(* ===== verification/MetricMapper.v ===== *)
(** * The metric mapper (crates/tc-otel-core: metric_mapper.rs)

    Custom metric definitions of the configuration, by PLC symbol: a metric
    entry whose [plc.symbol] attribute names one gets its name, description,
    unit and kind from it. [validate] reports what is wrong with a list of
    definitions. The types of the definitions are those of config.rs. *)

From S2P Require Import Prelude.
From S2P Require Import Text.
From S2P Require Import External.
From S2P Require Import Models.

(** ** Definitions (config.rs) *)

Inductive MetricKindConfig := KindGauge | KindSum | KindHistogram.

Definition to_metric_kind (k : MetricKindConfig) : MetricKind :=
  match k with KindGauge => Gauge | KindSum => Sum | KindHistogram => Histogram end.

Inductive CustomMetricSource := SourcePush | SourcePoll | SourceNotification.

Inductive NotificationTransmissionMode := OnChange | Cyclic.

Record PollConfig := mkPoll { pc_interval_ms : Z }.

Record NotificationConfig := mkNotification {
  nc_min_period_ms : Z;
  nc_max_period_ms : Z;
  nc_max_delay_ms : Z;
  nc_transmission_mode : NotificationTransmissionMode;
}.

Definition default_poll_interval_ms : Z := 1000.
Definition PollConfig_default : PollConfig := mkPoll default_poll_interval_ms.

Definition default_max_period_ms : Z := 10000.
Definition default_max_delay_ms : Z := 5000.
Definition NotificationConfig_default : NotificationConfig :=
  mkNotification 0 default_max_period_ms default_max_delay_ms OnChange.

Record CustomMetricDef := mkMetricDef {
  cm_symbol : string;
  cm_metric_name : string;
  cm_description : string;
  cm_unit : string;
  cm_kind : MetricKindConfig;
  cm_is_monotonic : bool;
  cm_source : CustomMetricSource;
  cm_ams_net_id : option string;
  cm_ams_port : option Z;
  cm_ams_router_host : option string;
  cm_poll : option PollConfig;
  cm_notification : option NotificationConfig;
}.

Definition CustomMetricDef_default : CustomMetricDef :=
  mkMetricDef "" "" "" "" KindGauge false SourcePush None None None None None.

(** ** The mapper *)

Abbreviation MetricMapper := (gmap string CustomMetricDef).

Definition MetricMapper_from_config (custom_metrics : list CustomMetricDef) : MetricMapper :=
  foldl (fun defs def => <[cm_symbol def := def]> defs) ∅ custom_metrics.

Definition MetricMapper_len (m : MetricMapper) : nat := size m.
Definition MetricMapper_is_empty (m : MetricMapper) : bool := (size m =? 0)%nat.

Section Apply.
Context `{Ext : External}.

(** The fields a definition overwrites. *)
Definition overwrite (def : CustomMetricDef) (e : MetricEntry) : MetricEntry :=
  {| me_name := cm_metric_name def; me_description := cm_description def; me_unit := cm_unit def;
     me_kind := to_metric_kind (cm_kind def); me_value := me_value e; me_timestamp := me_timestamp e;
     me_source := me_source e; me_hostname := me_hostname e; me_ams_net_id := me_ams_net_id e;
     me_ams_source_port := me_ams_source_port e; me_ams_app_port := me_ams_app_port e;
     me_task_index := me_task_index e; me_task_name := me_task_name e;
     me_task_cycle_counter := me_task_cycle_counter e; me_app_name := me_app_name e;
     me_project_name := me_project_name e; me_scope_namespace := me_scope_namespace e;
     me_attributes := me_attributes e; me_histogram_bounds := me_histogram_bounds e;
     me_histogram_counts := me_histogram_counts e; me_histogram_count := me_histogram_count e;
     me_histogram_sum := me_histogram_sum e; me_is_monotonic := cm_is_monotonic def;
     me_trace_id := me_trace_id e; me_span_id := me_span_id e |}.

(** [MetricMapper::apply]; the entry and whether a mapping was applied. *)
Definition MetricMapper_apply (m : MetricMapper) (e : MetricEntry) : MetricEntry * bool :=
  if MetricMapper_is_empty m then (e, false)
  else
    match me_attributes e !! "plc.symbol" with
    | Some (VString symbol) =>
      match m !! symbol with
      | Some def => (overwrite def e, true)
      | None => (e, false)
      end
    | _ => (e, false)
    end.

End Apply.

(** ** Validation *)

Definition metric_error (i : nat) (what : string) : string :=
  "custom_metrics[" +:+ dec_nat i +:+ "]: " +:+ what.

Definition is_none {A} (o : option A) : bool := match o with None => true | Some _ => false end.

(** The rules of the source. *)
Definition source_errors (i : nat) (def : CustomMetricDef) : list string :=
  match cm_source def with
  | SourcePush => []
  | SourcePoll =>
    (if is_none (cm_ams_net_id def) then [metric_error i "source=poll requires ams_net_id"] else []) ++
    (if is_none (cm_ams_port def) then [metric_error i "source=poll requires ams_port"] else []) ++
    (if is_none (cm_poll def) then [metric_error i "source=poll requires poll config"] else [])
  | SourceNotification =>
    (if is_none (cm_ams_net_id def)
     then [metric_error i "source=notification requires ams_net_id"] else []) ++
    (if is_none (cm_ams_port def)
     then [metric_error i "source=notification requires ams_port"] else []) ++
    (if is_none (cm_notification def)
     then [metric_error i "source=notification requires notification config"] else [])
  end.

(** One turn of the loop: the errors of definition [i], and the symbols seen
    so far with the last index of each. *)
Definition def_errors (i : nat) (def : CustomMetricDef) (seen : gmap string nat) : list string :=
  (if String.eqb (cm_symbol def) "" then [metric_error i "symbol must not be empty"] else []) ++
  (if String.eqb (cm_metric_name def) "" then [metric_error i "metric_name must not be empty"] else []) ++
  (match seen !! cm_symbol def with
   | Some prev_idx =>
     if String.eqb (cm_symbol def) "" then []
     else [metric_error i ("duplicate symbol '" +:+ cm_symbol def +:+ "' (first at [" +:+
                           dec_nat prev_idx +:+ "])")]
   | None => []
   end) ++
  source_errors i def.

Fixpoint validate_from (i : nat) (seen : gmap string nat) (defs : list CustomMetricDef) : list string :=
  match defs with
  | [] => []
  | def :: defs =>
    def_errors i def seen ++ validate_from (S i) (<[cm_symbol def := i]> seen) defs
  end.

Definition MetricMapper_validate (defs : list CustomMetricDef) : list string := validate_from 0 ∅ defs.

(** ** What a valid list is *)

Definition source_complete (def : CustomMetricDef) : Prop :=
  match cm_source def with
  | SourcePush => True
  | SourcePoll => is_Some (cm_ams_net_id def) /\ is_Some (cm_ams_port def) /\ is_Some (cm_poll def)
  | SourceNotification =>
    is_Some (cm_ams_net_id def) /\ is_Some (cm_ams_port def) /\ is_Some (cm_notification def)
  end.

Record valid_defs (defs : list CustomMetricDef) : Prop := {
  vd_symbols : Forall (fun d => cm_symbol d <> "") defs;
  vd_names : Forall (fun d => cm_metric_name d <> "") defs;
  vd_sources : Forall source_complete defs;
  vd_unique : NoDup (map cm_symbol defs);
}.

Lemma source_errors_nil i def : source_errors i def = [] <-> source_complete def.
Proof.
  unfold source_errors, source_complete.
  destruct (cm_source def), (cm_ams_net_id def), (cm_ams_port def), (cm_poll def), (cm_notification def);
    simpl; rewrite ?is_Some_alt; (split; [by intros|]); (intros (? & ? & ?) || intros ?); done.
Qed.

Lemma def_errors_nil i def seen :
  def_errors i def seen = [] <->
  cm_symbol def <> "" /\ cm_metric_name def <> "" /\ seen !! cm_symbol def = None /\ source_complete def.
Proof.
  unfold def_errors. rewrite !app_nil, source_errors_nil.
  destruct (String.eqb_spec (cm_symbol def) ""), (String.eqb_spec (cm_metric_name def) "");
    destruct (seen !! cm_symbol def); simpl; naive_solver.
Qed.

Lemma validate_from_nil i seen defs :
  validate_from i seen defs = [] <->
  valid_defs defs /\ Forall (fun d => seen !! cm_symbol d = None) defs.
Proof.
  revert i seen. induction defs as [|def defs IH]; intros i seen; cbn [validate_from].
  { split; [|done]. intros _. split; [split; constructor|constructor]. }
  rewrite app_nil, def_errors_nil, IH. split.
  - intros [(Hs & Hn & Hseen & Hsrc) [[H1 H2 H3 H4] Hfresh]].
    assert (Hne : Forall (fun d => cm_symbol d <> cm_symbol def) defs).
    { eapply Forall_impl; [exact Hfresh|]. intros d Hd Heq. rewrite <- Heq in Hd.
      by rewrite lookup_insert_eq in Hd. }
    split; [split; simpl; constructor; try done|constructor; [done|]].
    + rewrite list_elem_of_fmap. intros (d & Heq & Hd).
      rewrite Forall_forall in Hne. by apply (Hne d Hd).
    + eapply Forall_impl; [apply Forall_and; split; [exact Hfresh|exact Hne]|]. simpl.
      intros d [Hd Hneq]. by rewrite lookup_insert_ne in Hd.
  - intros [[H1 H2 H3 H4] Hfresh]. simpl in H4. decompose_Forall_hyps.
    rewrite NoDup_cons, list_elem_of_fmap in H4. destruct H4 as [Hnot Hnd].
    split; [done|]. split; [by split|]. rewrite Forall_forall in *. intros d Hd.
    rewrite lookup_insert_ne; [by auto|]. intros Heq. apply Hnot. eauto.
Qed.

(** The definition that counts for a symbol is the last one. *)
Lemma from_config_lookup defs m symbol :
  foldl (fun defs def => <[cm_symbol def := def]> defs) m defs !! symbol =
  match last (filter (fun d => cm_symbol d = symbol) defs) with
  | Some d => Some d
  | None => (m : MetricMapper) !! symbol
  end.
Proof.
  revert m. induction defs as [|def defs IH] using rev_ind; intros m; [done|].
  rewrite foldl_app. simpl. rewrite filter_app. simpl.
  destruct (decide (cm_symbol def = symbol)) as [<-|Hne].
  - rewrite lookup_insert_eq, filter_cons_True, filter_nil, last_snoc by done. done.
  - rewrite lookup_insert_ne, filter_cons_False, filter_nil, app_nil_r by done. apply IH.
Qed.

Lemma from_config_size defs m :
  NoDup (map cm_symbol defs) -> Forall (fun d => (m : MetricMapper) !! cm_symbol d = None) defs ->
  size (foldl (fun defs def => <[cm_symbol def := def]> defs) m defs) = (size m + length defs)%nat.
Proof.
  revert m. induction defs as [|def defs IH]; intros m Hnd Hf; simpl in *; [lia|].
  apply NoDup_cons in Hnd as [Hnot Hnd]. apply Forall_cons in Hf as [Hdef Hf].
  rewrite IH, map_size_insert_None by done || (rewrite Forall_forall in *; intros d Hd;
    rewrite lookup_insert_ne; [by auto|]; intros Heq; apply Hnot, list_elem_of_fmap; eauto). lia.
Qed.

(** The only definition of a symbol is the one that counts. *)
Lemma from_config_unique defs def :
  NoDup (map cm_symbol defs) -> def ∈ defs ->
  MetricMapper_from_config defs !! cm_symbol def = Some def.
Proof.
  intros Hnd Hdef. unfold MetricMapper_from_config. rewrite from_config_lookup.
  destruct (last _) as [d|] eqn:Hl.
  - apply last_Some_elem_of, list_elem_of_filter in Hl as [Heq Hd]. f_equal.
    apply list_elem_of_lookup in Hd as [i Hi]. apply list_elem_of_lookup in Hdef as [j Hj].
    assert (i = j) as <- by (eapply (NoDup_lookup (map cm_symbol defs));
      [done|rewrite list_lookup_fmap, Hi; done|rewrite list_lookup_fmap, Hj; simpl; by rewrite Heq]).
    congruence.
  - apply last_None in Hl. assert (Hin : def ∈ filter (fun d => cm_symbol d = cm_symbol def) defs)
      by (by apply list_elem_of_filter). rewrite Hl in Hin. by apply not_elem_of_nil in Hin.
Qed.

(** Validation is exact and makes the mapping unambiguous: [validate] reports
    nothing for a list of definitions precisely when every symbol and metric
    name is given, every polled or subscribed definition has its target and
    its settings, and no symbol occurs twice; then the mapper has one mapping
    per definition, and an entry of any listed symbol is renamed after exactly
    that definition with its value, time, attributes and origin untouched. *)
Theorem validated_mapping `{Ext : External} defs :
  (MetricMapper_validate defs = [] <-> valid_defs defs) /\
  (MetricMapper_validate defs = [] ->
   MetricMapper_len (MetricMapper_from_config defs) = length defs /\
   forall def e, def ∈ defs -> me_attributes e !! "plc.symbol" = Some (VString (cm_symbol def)) ->
     MetricMapper_apply (MetricMapper_from_config defs) e = (overwrite def e, true)).
Proof.
  assert (Hval : MetricMapper_validate defs = [] <-> valid_defs defs).
  { unfold MetricMapper_validate. rewrite validate_from_nil. split; [by intros []|].
    intros Hv. split; [done|]. apply Forall_forall. intros d _. apply lookup_empty. }
  split; [done|]. rewrite Hval. intros [_ _ _ Hnd]. split.
  - unfold MetricMapper_len, MetricMapper_from_config. rewrite from_config_size, map_size_empty; [done..|].
    apply Forall_forall. intros d _. apply lookup_empty.
  - intros def e Hdef He. unfold MetricMapper_apply, MetricMapper_is_empty.
    pose proof (from_config_unique defs def Hnd Hdef) as Hl.
    destruct (Nat.eqb_spec (size (MetricMapper_from_config defs)) 0) as [H0|_].
    + apply map_size_empty_inv in H0. by rewrite H0, lookup_empty in Hl.
    + by rewrite He, Hl.
Qed.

★ ★ ★ ★ ★

Write down again the exact lines running from the beginning of the data to the line containing "entry whose [plc.symbol]", with both ends included.

Output of the task:
(* ===== verification/MetricMapper.v ===== *)
(** * The metric mapper (crates/tc-otel-core: metric_mapper.rs)

    Custom metric definitions of the configuration, by PLC symbol: a metric
    entry whose [plc.symbol] attribute names one gets its name, description,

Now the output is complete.